Supraphysiological oxygen is the most conventional method of treating patients with acute respiratory failure, but prolonged exposure to hyperoxia generates large amounts of reactive oxygen species (ROS) in the lungs, leading to hyperoxia lung injury (HLI). Nevertheless, there is no safe and effective prevention strategy. Herein, multienzyme active melanin nanodots were developed as an antioxidant-immunomodulatory defense nanoplatform for the treatment of HLI. The prepared nanodots are about 4 nm in size and are mainly composed of carbon, nitrogen and oxygen elements with high stability and multi-enzymatic activity for scavenging various reactive oxygen and reactive nitrogen radicals. Cellular experiments showed that melanin nanodots increased cell viability and ameliorated hyperoxia-induced morphological changes, mitochondrial damage and apoptosis. Meanwhile, by activating the Nrf2/Keap1/HO-1 signaling pathway, the treatment of melanin nanodots significantly inhibited the overproduction of ROS, reduced malondialdehyde, and increased the endogenous antioxidant enzyme activity in BEAS-2B cells. Interestingly, the antioxidant properties of melanin nanodots indirectly promoted the phenotypic shift of macrophages, and reduced hyperoxia-induced inflammatory responses in the damaged environment.
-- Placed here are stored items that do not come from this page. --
(** A kernel before [add_initproc]: no process exists, no identifier is in use. *)
Definition boot_kernel {D} (mm : MM) (space : MemorySet) (next : Z) (cache : BlockCacheManager D) (efs : EasyFileSystem)
    (root : Inode) : Kernel D :=
  MkKernel mm space RecycleAllocator_new RecycleAllocator_new ∅ next ∅ [] None 0 ∅ 0 cache efs root 0 0 [].

(** Steps of a machine with fewer than 2^64 - 1 processes: one identifier is left. *)
Definition bounded_step {D} `{BlockDevice D} (env : Env) (k k' : Kernel D) : Prop :=
  kernel_step env k k' ∧ Z.of_nat (size (k_tcbs k)) < 2 ^ 64 - 1.

Section Props.
Context {D : Type} `{BlockDevice D} (env : Env).
Abbreviation K := (Kernel D).

Lemma ids_first f m n b :
  m = {[ n := b ]} → f b = 0 → ids_ok f m (MkRecycleAllocator 1 []).
Proof.
  intros -> Hf. split.
  - unfold ra_inv. simpl. repeat split; try lia; constructor.
  - intros t t' x x' H1 H2 _. apply lookup_singleton_Some in H1 as [<- _], H2 as [<- _]. done.
  - intros x. unfold ra_live. simpl. split.
    + intros [? _]. exists n, b. rewrite lookup_singleton_eq. split; [done|lia].
    + intros (t & b' & [<- <-]%lookup_singleton_Some & <-). split; [lia|set_solver].
Qed.

Lemma boot_inv n :
  proc_inv (MkProcs {[ n := MkSkeleton 0 0 Ready None [] ]} (n + 1) [n] None n (MkRecycleAllocator 1 [])
              (MkRecycleAllocator 1 [])).
Proof.
  split; simpl.
  - intros t [b [<- _]%lookup_singleton_Some]. lia.
  - apply NoDup_singleton.
  - intros t ->%list_elem_of_singleton. rewrite lookup_singleton_eq. eauto.
  - done.
  - intros t b [<- <-]%lookup_singleton_Some. unfold status_ok. simpl. set_solver.
  - split.
    + eexists. by rewrite lookup_singleton_eq.
    + intros t [b [<- _]%lookup_singleton_Some]. lia.
    + intros t b [<- <-]%lookup_singleton_Some. constructor.
    + intros t b c [<- <-]%lookup_singleton_Some Hc. set_solver.
    + intros c [b [<- _]%lookup_singleton_Some] Hc. done.
  - by eapply ids_first.
  - by eapply ids_first.
Qed.

Lemma new_task_ids data (k : K) :
  ensures (TaskControlBlock_new env data) k (λ b k', ∃ pid pa ks ka,
    RecycleAllocator_alloc (k_pids k) = (pid, pa) ∧ RecycleAllocator_alloc (k_kstacks k) = (ks, ka) ∧
    procs_of k' = p_set_kstacks (p_set_pids (procs_of k) pa) ka ∧ skel b = MkSkeleton pid ks Ready None []).
Proof.
  unfold TaskControlBlock_new. apply ensures_bind, ensures_keeps; [keeps|]. intros [[ms sp] entry] k1 Hk1.
  apply ensures_bind, ensures_keeps; [keeps|]. intros ppn k2 Hk2. rewrite Hk1 in Hk2.
  apply ensures_bind. eapply ensures_mono; [apply ensures_pid_alloc|]. intros pid k3 (pa & Hpa & Hk3). rewrite Hk2 in *.
  apply ensures_bind. eapply ensures_mono; [apply ensures_kstack_alloc|]. intros ks k4 (ka & Hka & Hk4).
  apply ensures_bind, ensures_keeps; [keeps|]. intros ti k5 Hk5. rewrite Hk4 in Hk5.
  apply ensures_bind, ensures_keeps; [keeps|]. intros [] k6 Hk6. apply ensures_ret.
  exists pid, pa, ks, ka. rewrite Hk3 in *. rewrite Hk6, Hk5. done.
Qed.

Lemma first_process_inv (k : K) n ip :
  procs_of k = MkProcs ∅ n [] None ip RecycleAllocator_new RecycleAllocator_new →
  ensures (add_initproc env) k (λ _ k', proc_inv (procs_of k')).
Proof.
  intros Hk. unfold add_initproc, INITPROC. apply ensures_bind.
  apply ensures_bind, ensures_keeps; [keeps|]. intros o k1 Hk1.
  apply ensures_bind, ensures_keeps; [keeps|]. intros f k2 Hk2. rewrite Hk1 in Hk2.
  apply ensures_bind, ensures_keeps; [keeps|]. intros v k3 Hk3. rewrite Hk2, Hk in Hk3.
  apply ensures_bind. eapply ensures_mono; [apply new_task_ids|]. intros b k4 (pid & pa & ks & ka & Hpa & Hka & Hk4 & Hb).
  injection Hk3 as E1 E2 E3 E4 E5 E6 E7. rewrite E6 in Hpa. rewrite E7 in Hka.
  assert (pid = 0 ∧ pa = MkRecycleAllocator 1 []) as [-> ->] by (vm_compute in Hpa; by injection Hpa as <- <-).
  assert (ks = 0 ∧ ka = MkRecycleAllocator 1 []) as [-> ->] by (vm_compute in Hka; by injection Hka as <- <-).
  eapply ensures_mono; [apply ensures_Arc_new_tcb|]. intros x k5 [-> Hk5].
  apply ensures_bind. unfold ensures, modify, add_task, modify.
  assert (Hp : procs_of k4 = MkProcs ∅ n [] None (k_initproc k3) (MkRecycleAllocator 1 []) (MkRecycleAllocator 1 [])).
  { rewrite Hk4. unfold procs_of, p_set_kstacks, p_set_pids. cbn. by rewrite E1, E2, E3, E4. }
  rewrite Hp, Hb in Hk5. injection Hk5 as F1 F2 F3 F4 F5 F6 F7. unfold procs_of. cbn.
  assert (k_next_tcb k4 = n) as En by (by injection Hp).
  rewrite F1, F2, F3, F4, F6, F7, En. cbn. apply boot_inv.
Qed.

Lemma boot_ok mm space n cache efs root :
  ensures (add_initproc env) (boot_kernel mm space n cache efs root : K) (λ _ k, proc_inv (procs_of k)).
Proof. apply (first_process_inv _ n 0). unfold procs_of. cbn. by rewrite fmap_empty. Qed.

Lemma bounded_steps_inv (k k' : K) :
  proc_inv (procs_of k) → rtc (bounded_step env) k k' → proc_inv (procs_of k').
Proof.
  intros Hinv Hs. induction Hs as [|k1 k2 k3 [Hs Hsz] _ IH]; [done|]. apply IH.
  by eapply proc_steps_inv; [|eapply sim_kernel_step].
Qed.

(** * Order of execution *)

(** A run of the machine with the tasks the idle loop dispatched in it. *)
Inductive kernel_run : list Z → K → K → Prop :=
| kr_nil k : kernel_run [] k k
| kr_dispatch t k k1 k2 k' ts :
    k_current k = None → Z.of_nat (size (k_tcbs k)) < 2 ^ 64 - 1 →
    run_tasks_turn k = Ok (Some t, k1) → resume env t k1 = Ok ((), k2) → kernel_run ts k2 k' → kernel_run (t :: ts) k k'
| kr_wait k k1 k' ts :
    k_current k = None → run_tasks_turn k = Ok (None, k1) → kernel_run ts k1 k' → kernel_run ts k k'
| kr_task k k1 k' ts :
    k_current k ≠ None → bounded_step env k k1 → kernel_run ts k1 k' → kernel_run ts k k'.

Lemma task_step_queue (k k' : K) :
  proc_inv (procs_of k) → k_current k ≠ None → bounded_step env k k' → ∃ x, k_ready k' = k_ready k ++ x.
Proof.
  intros Hinv Hcur [Hstep Hsize].
  assert (Hsz : Z.of_nat (size (p_skels (procs_of k))) < 2 ^ 64 - 1) by (cbn; by rewrite map_size_fmap).
  destruct Hstep as [k t b m _ _ _ _|cause k k' t _ Ht|k k1 k' t Hn _ _|k k' Hn _]; [|..|done|done].
  - exists []. by rewrite app_nil_r.
  - eapply (proc_step01_queue (procs_of k) (procs_of k')); [|done].
    refine (ensures_Ok _ _ _ _ _ (sim_trap env cause k Hinv _ _) Ht).
    + by apply (ids_room _ _ _ (pi_pid _ Hinv)).
    + by apply (ids_room _ _ _ (pi_kstack _ Hinv)).
Qed.

Lemma dispatch_queue t (k k1 k2 : K) :
  k_current k = None → run_tasks_turn k = Ok (Some t, k1) → resume env t k1 = Ok ((), k2) →
  rtc proc_step (procs_of k) (procs_of k2) ∧ ∃ q x, k_ready k = t :: q ∧ k_ready k2 = q ++ x.
Proof.
  intros Hcur Hrun Hres. eapply ensures_Ok in Hrun; [|by apply sim_run]. destruct Hrun as (Hs & Hc1 & q & Hq & Hq1).
  eapply ensures_Ok in Hres; [|apply sim_resume]. split; [eapply rtc_l; [done|]; by apply proc_step01_rtc|].
  apply proc_step01_queue in Hres as [x Hx]; [|cbn; congruence]. cbn in Hx. exists q, x. split; [done|]. congruence.
Qed.

Lemma run_in_order ts (k k' : K) :
  kernel_run ts k k' → proc_inv (procs_of k) →
  ∀ l t r, k_ready k = l ++ t :: r → (length l < length ts)%nat → ts !! length l = Some t.
Proof.
  intros Hrun. induction Hrun as [k|t0 k k1 k2 k' ts Hcur Hsz Ht Hres Hrun IH|k k1 k' ts Hcur Ht Hrun IH|k k1 k' ts Hcur Hs Hrun IH];
    intros Hinv l t r Hq Hlen; simpl in Hlen; [lia|..].
  - destruct (dispatch_queue t0 k k1 k2 Hcur Ht Hres) as (Hsteps & q & x & Hq0 & Hq2). rewrite Hq in Hq0.
    destruct l as [|y l]; simpl in *; [by injection Hq0 as -> _|]. injection Hq0 as -> <-.
    rewrite <- app_assoc in Hq2. apply (IH ltac:(by eapply proc_steps_inv) l t (r ++ x)); [done|lia].
  - eapply ensures_Ok in Ht; [|by apply sim_run]. destruct Ht as [_ Hnil]. rewrite Hq in Hnil. by destruct l.
  - destruct (task_step_queue k k1 Hinv Hcur Hs) as [x Hx]. rewrite Hq in Hx. rewrite <- app_assoc in Hx.
    apply (IH ltac:(eapply proc_steps_inv; [done|apply (sim_kernel_step env); [done|apply Hs..]]) l t (r ++ x)); [done|lia].
Qed.

(** * Waiting for children *)

Lemma any_child_eq pid (k : K) l : (∀ c, c ∈ l → is_Some (k_tcbs k !! c)) →
  any_child pid l k = Ok (existsb (λ c, match k_tcbs k !! c with Some b => pid_matches pid b | None => false end) l, k).
Proof.
  induction l as [|c l IH]; intros Hl; simpl; [done|]. destruct (Hl c) as [b Hb]; [set_solver|].
  unfold mbind, M_bind, get_tcb. rewrite Hb. destruct (pid_matches pid b); [done|]. apply IH. set_solver.
Qed.

(** A child that [waitpid] would reap. *)
Definition reapable (k : K) (pid c : Z) : Prop :=
  ∃ b, k_tcbs k !! c = Some b ∧ tcb_task_status b = Zombie ∧ pid_matches pid b = true.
In vivo NIR-II fluorescence imaging confirms the high retention of nanodots in the lungs and low accumulation in other major organs after inhalation administration, as well as the high biosafety of the melanin nanodots as they are metabolized out of the body over time via the liver and intestines. In addition, the melanin nanodots exhibited satisfactory antioxidant protection and inhibition of inflammatory cell infiltration in the lungs of HLI mouse models. Therefore, the melanin nanodots provide a potential and effective strategy for the treatment of HLI, showing great promise for application.